[Opening SUPPLIED DATA section]

(* ===== verification/Exec.v ===== *)
(** Program loading: [sys_exec] of [kernel/syscall/sysproc.c], with the ELF
    structures of [kernel/include/elf.h]. *)

From S2P Require Import Prelude Memory Kalloc Vm Str Bio Fs.
From S2P Require Import Kernel Spinlock Proc Pipe File Console Syscall.

Definition ELF_MAGIC : Z := 1179403647.
Definition ELF_PROG_LOAD : Z := 1.

(** The fields of [struct elfhdr] and [struct proghdr] the loader reads. *)
Record elfhdr := Elfhdr { e_magic : Z; e_entry : Z; e_phoff : Z; e_phnum : Z }.
Record proghdr := Proghdr {
  ph_type : Z; ph_off : Z; ph_vaddr : Z; ph_filesz : Z; ph_memsz : Z;
}.
Definition get64 (d : list Z) (off : nat) : Z := le_val (slice d off 8).
Definition elfhdr_of (b : list Z) : elfhdr :=
  Elfhdr (get32 b 0) (get64 b 24) (get64 b 32) (get16 b 56).
Definition proghdr_of (b : list Z) : proghdr :=
  Proghdr (get32 b 0) (get64 b 8) (get64 b 16) (get64 b 32) (get64 b 40).

Section exec.
Context `{Image} {D : Type} `{BlockDev D}.

Definition kprint (fmt : string) (ap : list varg) : M (kernel D) unit :=
  printf (Some (str fmt ++ [10])) ap.

(* ------------------------------------------------------------------ *)
(** ** Arguments *)

(** One round of the loops that fetch [argv] and [env]: the pages so far, in
    order. The result is whether the loop ended well. *)
Definition fetch_args_body (uargv : Z) (x : list Z) : M (kernel D) (list Z + bool * list Z) :=
  let argc := Z.of_nat (length x) in
  if negb (argc <? Z.of_nat MAXARG) then ret (inr (true, x))
  else
    let! r := fetchaddr (u64 (uargv + 8 * argc)) in
    match r with
    | None => ret (inr (false, x))
    | Some uarg =>
        if uarg =? 0 then ret (inr (true, x))
        else
          let! page := lmem kalloc in
          if page =? 0 then ret (inr (false, x))
          else
            let! '(r, _) := fetchstr (Some page) uarg PGSIZE in
            if r <? 0 then ret (inr (false, x ++ [page])) else ret (inl (x ++ [page]))
    end.
Definition fetch_args (uargv : Z) : M (kernel D) (bool * list Z) :=
  loop (MAXARG + 1) (fetch_args_body uargv) [].

(** The release of the argument pages, both at the end and at [bad]. *)
Definition free_args (argv env : list Z) : M (kernel D) unit :=
  for_range 0 MAXARG (fun i =>
    (match argv !! i with Some a => lmem (kfree a) | None => ret tt end) ;;;
    (match env !! i with Some a => lmem (kfree a) | None => ret tt end)).

(** [myproc()->trapframe], for the page table functions. *)
Definition my_trapframe : M (kernel D) Z :=
  let! p := myproc in let! x := getp p in ret (p_trapframe x).

(** The code at [bad]; [ip] is [None] when it is null. *)
Definition exec_bad (argv env : list Z) (new_pagetable : Z) (ip : option nat)
    : M (kernel D) Z :=
  free_args argv env ;;;
  when (negb (new_pagetable =? 0))
    (let! tf := my_trapframe in lmem (proc_freepagetable tf new_pagetable)) ;;;
  match ip with
  | Some ip => lfs (iunlockput ip) ;;; ret (-1)
  | None => ret (-1)
  end.
(** At [bad] before [namei] the local [ip] has no value yet, and [if (ip)] reads
    it. *)
Definition exec_bad_early (argv env : list Z) : M (kernel D) Z :=
  free_args argv env ;;;
  fault "exec: ip is not initialised".

(* ------------------------------------------------------------------ *)
(** ** Segments *)

(** Pages for [a .. va_end); the loop variable is [a]. *)
Definition exec_map_body (pagetable va_end perm : Z) (a : Z) : M (kernel D) (Z + bool) :=
  if negb (a <? va_end) then ret (inr true)
  else
    let! pa := lmem kalloc in
    if pa =? 0 then ret (inr false)
    else
      lmem (upd_mem (fun m => memset m pa 0 PGSIZE)) ;;;
      let! r := lmem (mappages pagetable pa a PGSIZE perm) in
      if r <? 0 then lmem (kfree pa) ;;; ret (inr false)
      else ret (inl (u64 (a + PGSIZE))).

Definition PTE_RWXU : Z := Z.lor (Z.lor (Z.lor PTE_R PTE_W) PTE_X) PTE_U.

(** The [while (file_sz > 0)] loop; the loop variables are [seg_va], [file_off]
    and [file_sz]. *)
Definition exec_read_body (ip : nat) (pagetable vaddr : Z) (x : Z * Z * Z)
    : M (kernel D) (Z * Z * Z + bool) :=
  let '(seg_va, file_off, file_sz) := x in
  if negb (0 <? file_sz) then ret (inr true)
  else
    let a := PGROUNDDOWN seg_va in
    let offset_in_page := seg_va - a in
    let n := PGSIZE - offset_in_page in
    let n := if file_sz <? n then file_sz else n in
    let! pte := lmem (walk pagetable a false) in
    if pte =? 0 then ret (inr false)
    else
      let! v := lmem (ld64 pte) in
      if negb (has v PTE_V) then ret (inr false)
      else
        let! r := lfs (readi ip (DPhys (PTE2PA v + offset_in_page)) (u32 file_off) (u32 n)) in
        let r := fst r in
        if negb (u64 r =? n) then
          printf (Some [10]) [] ;;;
          kprint "[EXEC FATAL] readi 翻车现场！" [] ;;;
          kprint " -> 当前 ELF 段 vaddr : 0x%lx" [VInt vaddr] ;;;
          kprint " -> 想要读取的字节数 n: %d" [VInt (s32 n)] ;;;
          kprint " -> 实际读到的字节数 r: %d" [VInt r] ;;;
          kprint " -> 翻车时的文件偏移 file_off: %d" [VInt (s32 file_off)] ;;;
          ret (inr false)
        else ret (inl (u64 (seg_va + n), u64 (file_off + n), file_sz - n)).

(** One loadable segment. *)
Definition exec_segment (ip : nat) (pagetable : Z) (ph : proghdr) : M (kernel D) bool :=
  let va_start := PGROUNDDOWN (ph_vaddr ph) in
  let va_end := PGROUNDUP (u64 (ph_vaddr ph + ph_memsz ph)) in
  let! ok := loop (Z.to_nat ((va_end - va_start) / PGSIZE) + 2)
               (exec_map_body pagetable va_end PTE_RWXU) va_start in
  if negb ok then ret false
  else loop (Z.to_nat (ph_filesz ph / PGSIZE) + 3)
         (exec_read_body ip pagetable (ph_vaddr ph)) (ph_vaddr ph, ph_off ph, ph_filesz ph).

(** One round of the loop over the program headers; the loop variables are [i],
    [off] and [sz]. *)
Definition exec_phdr_body (ip : nat) (pagetable phnum : Z) (x : Z * Z * Z)
    : M (kernel D) (Z * Z * Z + bool * Z) :=
  let '(i, off, sz) := x in
  if negb (i <? phnum) then ret (inr (true, sz))
  else
    let! '(r, b) := lfs (readi_local ip (u32 off) 56) in
    if negb (r =? 56) then ret (inr (false, sz))
    else
      let ph := proghdr_of b in
      let off := s32 (off + 56) in
      if negb (ph_type ph =? ELF_PROG_LOAD) then ret (inl (i + 1, off, sz))
      else if ph_memsz ph <? ph_filesz ph then ret (inr (false, sz))
      else if u64 (ph_vaddr ph + ph_memsz ph) <? ph_vaddr ph then ret (inr (false, sz))
      else
        let! ok := exec_segment ip pagetable ph in
        if negb ok then ret (inr (false, sz))
        else
          let top := u64 (ph_vaddr ph + ph_memsz ph) in
          ret (inl (i + 1, off, if sz <? top then top else sz)).

(* ------------------------------------------------------------------ *)
(** ** The stack *)

(** The stub a program that returns runs: [li a7, 2; li a0, 0; ecall]. *)
Definition exitcode : list Z := le_bytes 4 2099347 ++ le_bytes 4 1299 ++ le_bytes 4 115.

Definition exec_stub (pagetable exitstub : Z) : M (kernel D) bool :=
  let! pa := lmem kalloc in
  if pa =? 0 then ret false
  else
    lmem (upd_mem (fun m => memset m pa 0 PGSIZE)) ;;;
    lmem (upd_mem (fun m => store_bytes m pa exitcode)) ;;;
    let! r := lmem (mappages pagetable pa exitstub PGSIZE (Z.lor (Z.lor PTE_R PTE_X) PTE_U)) in
    if r <? 0 then lmem (kfree pa) ;;; ret false else ret true.

(** The loop that maps the stack pages from [sz] on; the loop variable is [i]. *)
Definition exec_stack_body (pagetable sz stack_pages : Z) (i : Z) : M (kernel D) (Z + bool) :=
  if negb (i <? stack_pages) then ret (inr true)
  else
    let! pa := lmem kalloc in
    if pa =? 0 then ret (inr false)
    else
      lmem (upd_mem (fun m => memset m pa 0 PGSIZE)) ;;;
      let! r := lmem (mappages pagetable pa (u64 (sz + i * PGSIZE)) PGSIZE
                        (Z.lor (Z.lor PTE_R PTE_W) PTE_U)) in
      if r <? 0 then lmem (kfree pa) ;;; ret (inr false) else ret (inl (i + 1)).

(** [sp -= len; sp -= sp % 16] *)
Definition stack_down (sp len : Z) : Z :=
  let sp := u64 (sp - len) in u64 (sp - sp mod 16).

(** The string in a kernel page ([fetchstr] put a NUL within it). *)
Definition page_str (a : Z) : M (kernel D) (list Z) :=
  lmem (gets (fun s => cstr (load_bytes (km_mem s) a (Z.to_nat PGSIZE)))).

(** The loops that push the strings of the pages [l]: the final [sp] and the
    addresses of the strings, or [None] at [bad]. *)
Fixpoint push_strings (pagetable stackbase : Z) (l : list Z) (sp : Z) (ustack : list Z)
    : M (kernel D) (option (Z * list Z)) :=
  match l with
  | [] => ret (Some (sp, ustack))
  | a :: l' =>
      let! s := page_str a in
      let sp := stack_down sp (strlen s + 1) in
      if sp <? stackbase then ret None
      else
        let! r := lmem (copyout pagetable sp (s ++ [0])) in
        if r <? 0 then ret None
        else push_strings pagetable stackbase l' sp (ustack ++ [sp])
  end.

(** Push an array of pointers and its null terminator: the new [sp]. *)
Definition push_vector (pagetable stackbase sp : Z) (ustack : list Z) : M (kernel D) (option Z) :=
  let sp := stack_down sp ((Z.of_nat (length ustack) + 1) * 8) in
  if sp <? stackbase then ret None
  else
    let! r := lmem (copyout pagetable sp ((ustack ++ [0]) ≫= le_bytes 8)) in
    if r <? 0 then ret None else ret (Some sp).

(** The whole of step 6: [sp], [argv_user] and [envp_user]. *)
Definition exec_stack (pagetable stackbase sp : Z) (argv env : list Z)
    : M (kernel D) (option (Z * Z * Z)) :=
  let! r := push_strings pagetable stackbase argv sp [] in
  match r with
  | None => ret None
  | Some (sp, ustack) =>
      let! r := push_strings pagetable stackbase env sp [] in
      match r with
      | None => ret None
      | Some (sp, envstack) =>
          let! r := push_vector pagetable stackbase sp envstack in
          match r with
          | None => ret None
          | Some envp_user =>
              let! r := push_vector pagetable stackbase envp_user ustack in
              match r with
              | None => ret None
              | Some argv_user => ret (Some (argv_user, argv_user, envp_user))
              end
          end
      end
  end.

(* ------------------------------------------------------------------ *)
(** ** sys_exec *)

(** Step 7: the process changes to the new address space. *)
Definition exec_commit (elf : elfhdr) (new_pagetable sz exitstub : Z) (argv env : list Z)
    (sp argv_user envp_user : Z) : M (kernel D) Z :=
  let! p := myproc in
  let! px := getp p in
  let old_pagetable := p_pagetable px in
  setp p (proc_set_pagetable new_pagetable) ;;;
  setp p (proc_set_sz sz) ;;;
  lmem (upd_mem (fun m => memset m (p_trapframe px) 0 PGSIZE)) ;;;
  tf_st p TF_epc (e_entry elf) ;;;
  tf_st p TF_ra exitstub ;;;
  tf_st p TF_sp sp ;;;
  tf_st p TF_a0 (Z.of_nat (length argv)) ;;;
  tf_st p TF_a1 argv_user ;;;
  tf_st p TF_a2 envp_user ;;;
  free_args argv env ;;;
  when (negb (old_pagetable =? 0))
    (lmem (proc_freepagetable (p_trapframe px) old_pagetable)) ;;;
  ret (Z.of_nat (length argv)).

(** From the end of loading on ([ip] is null by then). *)
Definition exec_finish (elf : elfhdr) (new_pagetable sz : Z) (argv env : list Z)
    : M (kernel D) Z :=
  let bad := exec_bad argv env new_pagetable None in
  let sz := PGROUNDUP sz in
  let exitstub := sz in
  let! ok := exec_stub new_pagetable exitstub in
  if negb ok then bad
  else
    let sz := u64 (sz + PGSIZE) in
    let stack_pages := 32 in
    let! ok := loop 33 (exec_stack_body new_pagetable sz stack_pages) 0 in
    if negb ok then bad
    else
      let stackbase := sz in
      let sp := u64 (sz + stack_pages * PGSIZE) in
      let sz := u64 (sz + stack_pages * PGSIZE) in
      let! r := exec_stack new_pagetable stackbase sp argv env in
      match r with
      | None => bad
      | Some (sp, argv_user, envp_user) =>
          exec_commit elf new_pagetable sz exitstub argv env sp argv_user envp_user
      end.

(** From the locked inode on. *)
Definition exec_load (ip : nat) (argv env : list Z) : M (kernel D) Z :=
  let bad := exec_bad argv env 0 (Some ip) in
  let! '(read_len, b) := lfs (readi_local ip 0 64) in
  if negb (read_len =? 64) then
    printf (Some [10]) [] ;;;
    kprint "[EXEC FATAL] ELF 头读取失败！只读到了 %d 字节（文件可能是空的）" [VInt read_len] ;;;
    bad
  else
    let elf := elfhdr_of b in
    if negb (e_magic elf =? ELF_MAGIC) then
      printf (Some [10]) [] ;;;
      kprint "[EXEC FATAL] ELF 格式损坏！" [] ;;;
      kprint " -> 期望的魔数 (ELF_MAGIC): 0x%lx" [VInt ELF_MAGIC] ;;;
      kprint " -> 实际读到的魔数: 0x%x" [VInt (e_magic elf)] ;;;
      bad
    else
      let! '(r, b) := lfs (readi_local ip 0 64) in
      if negb (r =? 64) then bad
      else
        let elf := elfhdr_of b in
        if negb (e_magic elf =? ELF_MAGIC) then bad
        else
          let! tf := my_trapframe in
          let! new_pagetable := lmem (proc_pagetable tf) in
          if new_pagetable =? 0 then bad
          else
            let! '(ok, sz) := loop (Z.to_nat (e_phnum elf) + 1)
              (exec_phdr_body ip new_pagetable (e_phnum elf)) (0, s32 (e_phoff elf), 0) in
            if negb ok then exec_bad argv env new_pagetable (Some ip)
            else
              lfs (iunlockput ip) ;;;
              exec_finish elf new_pagetable sz argv env.

Definition sys_exec : M (kernel D) Z :=
  let! '(n, path) := argstr 0 128 in
  if n <? 0 then ret (-1)
  else
    let! uargv := argaddr 1 in
    let! uenvp := argaddr 2 in
    let! '(ok, argv) := fetch_args uargv in
    if negb ok then exec_bad_early argv []
    else
      let! '(ok, env) := (if uenvp =? 0 then ret (true, []) else fetch_args uenvp) in
      if negb ok then exec_bad_early argv env
      else
        let! r := knamei path in
        match r with
        | None => exec_bad argv env 0 None
        | Some ip =>
            lfs (ilock ip) ;;;
            exec_load ip argv env
        end.
End exec.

[Closing SUPPLIED DATA section]

→ WHAT YOU ARE ASKED TO DO: Output the lines above between the one holding "if negb (r =? 64) then bad" and the one holding "let! '(ok, sz)", inclusive, with nothing before or after them.

→ OUTPUT FOR THIS TASK:
      if negb (r =? 64) then bad
      else
        let elf := elfhdr_of b in
        if negb (e_magic elf =? ELF_MAGIC) then bad
        else
          let! tf := my_trapframe in
          let! new_pagetable := lmem (proc_pagetable tf) in
          if new_pagetable =? 0 then bad
          else
            let! '(ok, sz) := loop (Z.to_nat (e_phnum elf) + 1)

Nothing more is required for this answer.